Hey. I'm sorry if I snapped on you earlier. I didn't mean it.

He snapped at me when I hadn't done anything wrong. Perhaps he's an idiot. Am I allowed to hate him? I'm about to toss my phone, but I made a call instead.

"Hi babe. How's your day?" I'm glad Jimmy picked up.

"Nothing spectacular."

"Really? You were with Al today, right? You're supposed to have a good day."

"And why did you say so?" And so what if I was with your stupid best friend earlier?

"I believe you're a fan of Al. I know you like his golden voice."

"So? Does that make you a fan of him, too?" I don't know why he says this. Am I too obvious that I'm in love with his best friend?

"Don't be funny. If you don't like his voice, then you won't keep on having him as your events singer, and you won't even file his application for the singing contest. Besides, that's one reason why girls fall in love with him, aside from being a handsome gentleman."

"Babe, what are you trying to say?" Am I in trouble now?

"I know that he's an excellent singer, but I always think that Al's singing voice is magical; it can even calm the most irate person."

"Aren't you exaggerating?" But I also believe that his voice is magical; I am always drawn to him every time he sings, except for today.

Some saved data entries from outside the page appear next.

(** The double nearest to a non-zero integer is not a zero. *)
Lemma to_float_nonzero n : n <> 0 -> float_truthy (to_float n) = true.
Proof.
  intros Hn. unfold to_float, binary_normalize.
  assert (H : forall s p, float_truthy (binary_round prec emax s p 0) = true).
  { intros s p. unfold binary_round.
    destruct (shl_align p 0 (fexp prec emax (Zpos (digits2_pos p) + 0)))
      as [mz ez] eqn:Hal.
    apply binary_round_aux_nonzero; [lia|].
    unfold shl_align in Hal.
    destruct (fexp_bounds (Zpos (digits2_pos p) + 0)) as [Hlo _].
    destruct (fexp prec emax (Zpos (digits2_pos p) + 0) - 0) as [|d|d] eqn:Hd;
      injection Hal as <- <-; simpl; lia. }
  destruct n as [|p|p]; [done|apply H..].
Qed.

Lemma float_of_int_Ok n f : float_of_int n = Ok f -> f = to_float n.
Proof. unfold float_of_int. by destruct (to_float n); intros [= <-]. Qed.

Lemma truediv_truthy a b : float_truthy b = true -> truediv a b = Ok (fdiv a b).
Proof. by destruct b. Qed.

(** ** The experiment name parser *)


Lemma assign_matched_int_Ok key lit tok info :
  exists v : option Z,
    assign_matched_int key lit tok info
    = Ok (match v with Some n => <[key := VInt n]> info | None => info end).
Proof.
  unfold assign_matched_int, re_match_digits.
  destruct (str_startswith lit tok); [|by exists None].
  destruct (String.eqb_spec (take_digits (str_drop (str_len lit) tok)) "")
    as [|Hne]; [by exists None|].
  rewrite (safe_int_digits _ (take_digits_all_digits _) Hne). simpl.
  by eexists (Some _).
Qed.

(** C1. A file name outside the grammar yields, without raising, a
    record whose category is unset (the source spells the unknown
    category [None]) and whose cache size, channels, chips per channel,
    queue depth, block size, access pattern and tpcc variant are all
    [None]. *)
Theorem unrecognised_name_all_null (filename : string) :
  unrecognised (tokens filename) ->
  exists info,
    parse_experiment_name filename = Ok info
    /\ is_null info "category"
    /\ is_null info "cache_size"
    /\ is_null info "channels"
    /\ is_null info "chips_per_channel"
    /\ is_null info "io_queue_depth"
    /\ is_null info "block_size"
    /\ is_null info "access_pattern"
    /\ is_null info "tpcc_variant".
Proof.
  unfold tokens, parse_experiment_name, unrecognised, is_null.
  generalize (base_of filename) as base. intros base.
  destruct (str_split "_" base) as [|p0 [|kind rest]] eqn:Hparts; simpl.
  - intros _. eexists; split; [reflexivity|]. repeat split; reflexivity.
  - intros _. eexists; split; [reflexivity|]. repeat split; reflexivity.
  - intros [Hlen | [Hwl | (k & Hk & Hcache & Hch & Hioqd & Htpcc)]].
    + lia.
    + unfold item. simpl. destruct (String.eqb_spec p0 "wl") as [->|_];
        [done|]. simpl.
      eexists; split; [reflexivity|]. repeat split; reflexivity.
    + injection Hk as ->. unfold item. simpl.
      destruct (negb (p0 =? "wl")%string);
        [eexists; split; [reflexivity|]; repeat split; reflexivity|].
      rewrite Hcache, Hch, Hioqd.
      destruct (String.eqb_spec k "tpcc"); [done|].
      eexists; split; [reflexivity|]. repeat split; reflexivity.
Qed.

Lemma unrecognised_name_all_null_witness :
  unrecognised (tokens "random_file.xml")
  /\ exists info,
      parse_experiment_name "random_file.xml" = Ok info
      /\ is_null info "category"
      /\ is_null info "cache_size"
      /\ is_null info "channels"
      /\ is_null info "chips_per_channel"
      /\ is_null info "io_queue_depth"
      /\ is_null info "block_size"
      /\ is_null info "access_pattern"
      /\ is_null info "tpcc_variant".
Proof.
  assert (H : unrecognised (tokens "random_file.xml")).
  { right. left. vm_compute. congruence. }
  split; [exact H | exact (unrecognised_name_all_null "random_file.xml" H)].
Defined.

"No, I'm not. When we were in high school, our teacher was so angry at our class that she wanted to throw the table. Al sang the hit love song at that time, and the teacher was like 'You can stop now, Alexander. Thanks to you, I am okay.'" He laughed at the memory.

"I think you're fond of him."

"He's my best friend, my brother. If he has a number one fan, it will be his late mother."

"You guys have the same age, right? How old were you when she died?"

"Eighteen. Al's birthday is December two. If I remember correctly, his mother died weeks after."

"That's sad. It's like she only waited for his birthday."

"That's why I always check on him, no matter how busy he is."

Jimmy and I talked until I ran out of phone credits. It reminded me of how we were in college. We talk about random things until we get sleepy, and then one of us will remember that we have to study or do a project. Time flies.


I think I can understand why Al acted like that. It is awkward if I talk to him about his mother, the only family he had. Maybe the reason why he works hard is to get over her death; instead of grieving the whole time. He is a wonderful person, and I admire his resilience. As the saying goes, it's not always easy to get up when you fall down.